Given the material below, return only the lines starting at the line with "reqtype : Z;" and ending at the line with "Definition addReplyError (err", exactly as they appear.

● **Stored data**
╭──

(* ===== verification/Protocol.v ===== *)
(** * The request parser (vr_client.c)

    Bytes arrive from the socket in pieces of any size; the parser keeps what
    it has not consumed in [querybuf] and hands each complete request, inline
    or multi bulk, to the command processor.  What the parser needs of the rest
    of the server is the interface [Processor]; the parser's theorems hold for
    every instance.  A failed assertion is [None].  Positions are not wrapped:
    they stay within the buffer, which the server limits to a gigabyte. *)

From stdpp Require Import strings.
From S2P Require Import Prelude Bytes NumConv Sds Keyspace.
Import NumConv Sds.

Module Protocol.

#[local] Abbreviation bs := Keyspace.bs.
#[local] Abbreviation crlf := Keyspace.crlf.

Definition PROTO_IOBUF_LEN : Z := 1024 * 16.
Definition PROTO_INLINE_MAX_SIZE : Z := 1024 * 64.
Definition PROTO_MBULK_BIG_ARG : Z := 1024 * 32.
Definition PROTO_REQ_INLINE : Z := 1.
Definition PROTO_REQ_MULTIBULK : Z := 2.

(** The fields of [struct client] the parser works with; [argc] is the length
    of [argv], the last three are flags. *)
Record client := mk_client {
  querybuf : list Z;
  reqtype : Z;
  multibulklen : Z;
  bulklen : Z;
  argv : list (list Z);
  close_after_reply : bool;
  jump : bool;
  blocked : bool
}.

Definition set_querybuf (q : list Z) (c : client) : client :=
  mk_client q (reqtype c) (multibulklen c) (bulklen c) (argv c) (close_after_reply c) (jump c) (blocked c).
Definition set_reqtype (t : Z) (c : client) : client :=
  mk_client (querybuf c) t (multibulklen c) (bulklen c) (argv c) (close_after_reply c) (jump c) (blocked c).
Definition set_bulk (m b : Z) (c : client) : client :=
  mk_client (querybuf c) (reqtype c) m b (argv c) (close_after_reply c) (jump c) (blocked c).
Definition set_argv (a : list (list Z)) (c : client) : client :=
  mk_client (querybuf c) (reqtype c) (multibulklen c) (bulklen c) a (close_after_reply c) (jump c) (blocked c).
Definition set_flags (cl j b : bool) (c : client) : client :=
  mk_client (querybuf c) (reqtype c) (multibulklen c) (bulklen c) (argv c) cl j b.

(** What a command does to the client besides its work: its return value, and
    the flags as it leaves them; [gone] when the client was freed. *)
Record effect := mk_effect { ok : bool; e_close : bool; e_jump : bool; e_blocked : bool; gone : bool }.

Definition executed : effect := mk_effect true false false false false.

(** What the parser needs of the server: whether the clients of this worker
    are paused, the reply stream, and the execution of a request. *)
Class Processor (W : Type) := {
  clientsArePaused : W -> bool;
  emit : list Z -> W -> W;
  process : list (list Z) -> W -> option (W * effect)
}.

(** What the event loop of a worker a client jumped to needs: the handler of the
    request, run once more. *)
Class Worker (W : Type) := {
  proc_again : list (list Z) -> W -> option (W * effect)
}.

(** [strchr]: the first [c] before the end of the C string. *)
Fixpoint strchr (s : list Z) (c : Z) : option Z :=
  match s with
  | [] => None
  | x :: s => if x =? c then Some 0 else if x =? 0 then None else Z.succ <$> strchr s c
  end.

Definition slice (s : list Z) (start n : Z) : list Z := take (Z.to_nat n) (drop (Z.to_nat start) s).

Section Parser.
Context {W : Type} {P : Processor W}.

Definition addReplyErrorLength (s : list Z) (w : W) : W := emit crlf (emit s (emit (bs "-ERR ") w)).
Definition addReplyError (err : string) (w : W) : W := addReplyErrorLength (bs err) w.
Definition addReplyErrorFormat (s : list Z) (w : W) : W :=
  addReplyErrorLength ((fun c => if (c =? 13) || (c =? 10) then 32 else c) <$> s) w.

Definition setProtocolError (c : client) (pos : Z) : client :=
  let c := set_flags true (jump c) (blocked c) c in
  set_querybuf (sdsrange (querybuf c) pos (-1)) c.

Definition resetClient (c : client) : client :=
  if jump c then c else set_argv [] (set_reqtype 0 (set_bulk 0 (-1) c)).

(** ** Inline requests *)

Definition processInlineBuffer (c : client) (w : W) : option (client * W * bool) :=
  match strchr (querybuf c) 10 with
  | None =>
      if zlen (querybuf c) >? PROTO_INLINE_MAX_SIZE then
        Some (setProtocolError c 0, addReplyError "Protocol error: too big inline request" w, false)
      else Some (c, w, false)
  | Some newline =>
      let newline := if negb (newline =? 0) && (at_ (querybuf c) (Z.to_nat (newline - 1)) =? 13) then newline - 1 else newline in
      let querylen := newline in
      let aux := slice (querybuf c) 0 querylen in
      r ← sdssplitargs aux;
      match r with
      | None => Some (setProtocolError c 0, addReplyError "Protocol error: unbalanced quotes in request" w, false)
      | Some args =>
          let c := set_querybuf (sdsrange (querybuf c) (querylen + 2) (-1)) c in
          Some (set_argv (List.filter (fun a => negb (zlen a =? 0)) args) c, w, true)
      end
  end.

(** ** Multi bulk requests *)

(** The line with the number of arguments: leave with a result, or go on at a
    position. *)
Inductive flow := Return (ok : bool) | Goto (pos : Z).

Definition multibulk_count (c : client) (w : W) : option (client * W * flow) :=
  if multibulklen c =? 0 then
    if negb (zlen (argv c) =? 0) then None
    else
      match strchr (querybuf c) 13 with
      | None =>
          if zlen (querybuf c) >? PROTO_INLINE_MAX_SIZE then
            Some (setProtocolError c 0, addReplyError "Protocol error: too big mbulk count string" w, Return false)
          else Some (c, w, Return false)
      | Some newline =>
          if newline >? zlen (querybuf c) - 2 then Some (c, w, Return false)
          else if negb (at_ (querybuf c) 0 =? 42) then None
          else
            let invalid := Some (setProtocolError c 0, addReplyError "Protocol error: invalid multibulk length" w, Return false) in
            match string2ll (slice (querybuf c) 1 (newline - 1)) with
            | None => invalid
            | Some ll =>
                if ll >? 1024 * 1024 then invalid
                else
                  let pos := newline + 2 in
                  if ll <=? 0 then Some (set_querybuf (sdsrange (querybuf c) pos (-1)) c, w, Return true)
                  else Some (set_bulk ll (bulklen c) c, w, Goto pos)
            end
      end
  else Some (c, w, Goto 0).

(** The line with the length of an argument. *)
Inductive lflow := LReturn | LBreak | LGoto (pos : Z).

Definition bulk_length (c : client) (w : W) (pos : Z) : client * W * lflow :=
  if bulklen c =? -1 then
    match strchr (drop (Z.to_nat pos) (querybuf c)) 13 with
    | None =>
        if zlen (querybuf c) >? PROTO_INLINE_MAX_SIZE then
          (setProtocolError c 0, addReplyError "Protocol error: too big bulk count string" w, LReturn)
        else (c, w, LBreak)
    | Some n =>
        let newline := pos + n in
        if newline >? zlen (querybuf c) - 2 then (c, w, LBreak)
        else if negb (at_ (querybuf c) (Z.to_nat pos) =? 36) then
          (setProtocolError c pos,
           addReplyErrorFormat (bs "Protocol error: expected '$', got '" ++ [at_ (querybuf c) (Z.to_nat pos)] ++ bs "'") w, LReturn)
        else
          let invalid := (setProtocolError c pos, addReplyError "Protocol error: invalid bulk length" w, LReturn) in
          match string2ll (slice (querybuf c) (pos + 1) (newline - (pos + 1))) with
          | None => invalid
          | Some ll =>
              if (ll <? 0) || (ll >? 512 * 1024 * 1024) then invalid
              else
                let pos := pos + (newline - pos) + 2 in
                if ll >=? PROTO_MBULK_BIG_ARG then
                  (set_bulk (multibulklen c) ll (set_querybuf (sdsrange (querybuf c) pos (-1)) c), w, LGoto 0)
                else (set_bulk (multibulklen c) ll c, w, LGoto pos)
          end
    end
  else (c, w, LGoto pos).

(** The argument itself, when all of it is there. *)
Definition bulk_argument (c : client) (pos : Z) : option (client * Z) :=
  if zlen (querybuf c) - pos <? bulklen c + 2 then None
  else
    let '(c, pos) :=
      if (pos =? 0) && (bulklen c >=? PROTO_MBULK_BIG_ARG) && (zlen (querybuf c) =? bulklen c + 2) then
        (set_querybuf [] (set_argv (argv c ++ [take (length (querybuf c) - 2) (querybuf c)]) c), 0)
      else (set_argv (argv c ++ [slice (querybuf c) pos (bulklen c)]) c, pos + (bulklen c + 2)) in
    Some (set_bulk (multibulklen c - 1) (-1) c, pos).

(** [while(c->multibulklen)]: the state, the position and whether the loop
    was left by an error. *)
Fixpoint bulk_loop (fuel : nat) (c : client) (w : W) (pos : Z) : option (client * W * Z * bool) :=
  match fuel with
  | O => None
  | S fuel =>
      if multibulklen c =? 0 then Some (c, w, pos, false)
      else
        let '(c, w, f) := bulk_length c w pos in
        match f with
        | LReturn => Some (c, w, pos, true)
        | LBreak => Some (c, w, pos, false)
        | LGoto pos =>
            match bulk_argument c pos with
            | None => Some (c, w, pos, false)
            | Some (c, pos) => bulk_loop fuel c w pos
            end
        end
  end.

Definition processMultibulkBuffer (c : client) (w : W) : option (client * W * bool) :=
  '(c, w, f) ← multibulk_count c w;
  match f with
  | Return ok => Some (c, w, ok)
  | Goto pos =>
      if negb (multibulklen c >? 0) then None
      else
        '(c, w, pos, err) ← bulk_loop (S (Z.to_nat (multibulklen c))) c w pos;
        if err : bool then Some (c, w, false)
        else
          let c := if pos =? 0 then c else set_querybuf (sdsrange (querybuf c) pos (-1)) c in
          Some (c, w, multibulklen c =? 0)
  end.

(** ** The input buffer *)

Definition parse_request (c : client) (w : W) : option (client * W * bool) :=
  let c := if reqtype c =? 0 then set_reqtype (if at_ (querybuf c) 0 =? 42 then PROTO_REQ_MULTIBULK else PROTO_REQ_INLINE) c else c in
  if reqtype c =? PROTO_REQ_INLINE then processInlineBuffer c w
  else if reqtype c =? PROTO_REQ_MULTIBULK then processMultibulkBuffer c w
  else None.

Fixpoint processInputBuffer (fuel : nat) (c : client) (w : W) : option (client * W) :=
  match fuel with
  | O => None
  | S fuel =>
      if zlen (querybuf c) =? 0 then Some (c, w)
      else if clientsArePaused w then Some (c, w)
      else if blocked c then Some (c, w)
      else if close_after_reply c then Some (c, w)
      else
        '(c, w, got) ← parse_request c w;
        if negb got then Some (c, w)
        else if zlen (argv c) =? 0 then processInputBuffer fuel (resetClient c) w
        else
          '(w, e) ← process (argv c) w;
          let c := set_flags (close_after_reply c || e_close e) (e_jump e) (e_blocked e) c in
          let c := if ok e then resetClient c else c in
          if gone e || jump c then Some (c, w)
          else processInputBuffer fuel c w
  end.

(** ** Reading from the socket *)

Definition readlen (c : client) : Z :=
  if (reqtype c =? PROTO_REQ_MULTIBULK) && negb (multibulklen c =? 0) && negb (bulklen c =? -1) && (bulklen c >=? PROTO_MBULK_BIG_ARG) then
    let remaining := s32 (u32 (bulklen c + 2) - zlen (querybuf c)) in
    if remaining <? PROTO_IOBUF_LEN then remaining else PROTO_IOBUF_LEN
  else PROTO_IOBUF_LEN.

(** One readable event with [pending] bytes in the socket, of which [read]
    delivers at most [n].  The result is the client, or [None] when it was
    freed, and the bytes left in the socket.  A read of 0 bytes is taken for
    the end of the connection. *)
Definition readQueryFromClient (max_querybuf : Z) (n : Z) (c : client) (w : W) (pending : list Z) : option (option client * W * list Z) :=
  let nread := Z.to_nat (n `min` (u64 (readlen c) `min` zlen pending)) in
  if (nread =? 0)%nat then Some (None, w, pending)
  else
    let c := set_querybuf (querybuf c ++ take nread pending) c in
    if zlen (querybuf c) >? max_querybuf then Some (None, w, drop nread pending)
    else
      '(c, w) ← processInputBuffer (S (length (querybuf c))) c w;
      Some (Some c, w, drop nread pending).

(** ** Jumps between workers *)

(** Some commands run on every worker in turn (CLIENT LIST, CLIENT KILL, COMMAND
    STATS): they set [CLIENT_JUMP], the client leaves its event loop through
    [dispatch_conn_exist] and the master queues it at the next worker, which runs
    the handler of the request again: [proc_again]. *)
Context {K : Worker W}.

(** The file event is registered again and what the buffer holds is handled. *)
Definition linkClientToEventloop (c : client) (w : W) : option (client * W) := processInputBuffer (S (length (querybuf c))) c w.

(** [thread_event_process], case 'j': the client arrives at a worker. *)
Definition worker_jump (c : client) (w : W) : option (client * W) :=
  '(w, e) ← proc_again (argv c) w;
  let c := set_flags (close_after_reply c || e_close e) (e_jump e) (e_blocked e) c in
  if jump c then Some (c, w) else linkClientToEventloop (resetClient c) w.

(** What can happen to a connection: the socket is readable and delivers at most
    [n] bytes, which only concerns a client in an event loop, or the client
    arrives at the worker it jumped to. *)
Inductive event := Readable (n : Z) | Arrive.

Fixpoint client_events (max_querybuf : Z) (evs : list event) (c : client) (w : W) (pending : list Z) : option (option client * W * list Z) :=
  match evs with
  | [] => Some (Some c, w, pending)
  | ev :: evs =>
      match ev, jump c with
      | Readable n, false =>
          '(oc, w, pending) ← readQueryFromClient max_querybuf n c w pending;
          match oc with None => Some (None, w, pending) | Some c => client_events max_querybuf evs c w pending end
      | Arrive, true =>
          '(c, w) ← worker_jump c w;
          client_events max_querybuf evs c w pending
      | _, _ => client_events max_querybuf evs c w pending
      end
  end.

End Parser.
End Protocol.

╰──

● **Response**
  reqtype : Z;
  multibulklen : Z;
  bulklen : Z;
  argv : list (list Z);
  close_after_reply : bool;
  jump : bool;
  blocked : bool
}.

Definition set_querybuf (q : list Z) (c : client) : client :=
  mk_client q (reqtype c) (multibulklen c) (bulklen c) (argv c) (close_after_reply c) (jump c) (blocked c).
Definition set_reqtype (t : Z) (c : client) : client :=
  mk_client (querybuf c) t (multibulklen c) (bulklen c) (argv c) (close_after_reply c) (jump c) (blocked c).
Definition set_bulk (m b : Z) (c : client) : client :=
  mk_client (querybuf c) (reqtype c) m b (argv c) (close_after_reply c) (jump c) (blocked c).
Definition set_argv (a : list (list Z)) (c : client) : client :=
  mk_client (querybuf c) (reqtype c) (multibulklen c) (bulklen c) a (close_after_reply c) (jump c) (blocked c).
Definition set_flags (cl j b : bool) (c : client) : client :=
  mk_client (querybuf c) (reqtype c) (multibulklen c) (bulklen c) (argv c) cl j b.

(** What a command does to the client besides its work: its return value, and
    the flags as it leaves them; [gone] when the client was freed. *)
Record effect := mk_effect { ok : bool; e_close : bool; e_jump : bool; e_blocked : bool; gone : bool }.

Definition executed : effect := mk_effect true false false false false.

(** What the parser needs of the server: whether the clients of this worker
    are paused, the reply stream, and the execution of a request. *)
Class Processor (W : Type) := {
  clientsArePaused : W -> bool;
  emit : list Z -> W -> W;
  process : list (list Z) -> W -> option (W * effect)
}.

(** What the event loop of a worker a client jumped to needs: the handler of the
    request, run once more. *)
Class Worker (W : Type) := {
  proc_again : list (list Z) -> W -> option (W * effect)
}.

(** [strchr]: the first [c] before the end of the C string. *)
Fixpoint strchr (s : list Z) (c : Z) : option Z :=
  match s with
  | [] => None
  | x :: s => if x =? c then Some 0 else if x =? 0 then None else Z.succ <$> strchr s c
  end.

Definition slice (s : list Z) (start n : Z) : list Z := take (Z.to_nat n) (drop (Z.to_nat start) s).

Section Parser.
Context {W : Type} {P : Processor W}.

Definition addReplyErrorLength (s : list Z) (w : W) : W := emit crlf (emit s (emit (bs "-ERR ") w)).
Definition addReplyError (err : string) (w : W) : W := addReplyErrorLength (bs err) w.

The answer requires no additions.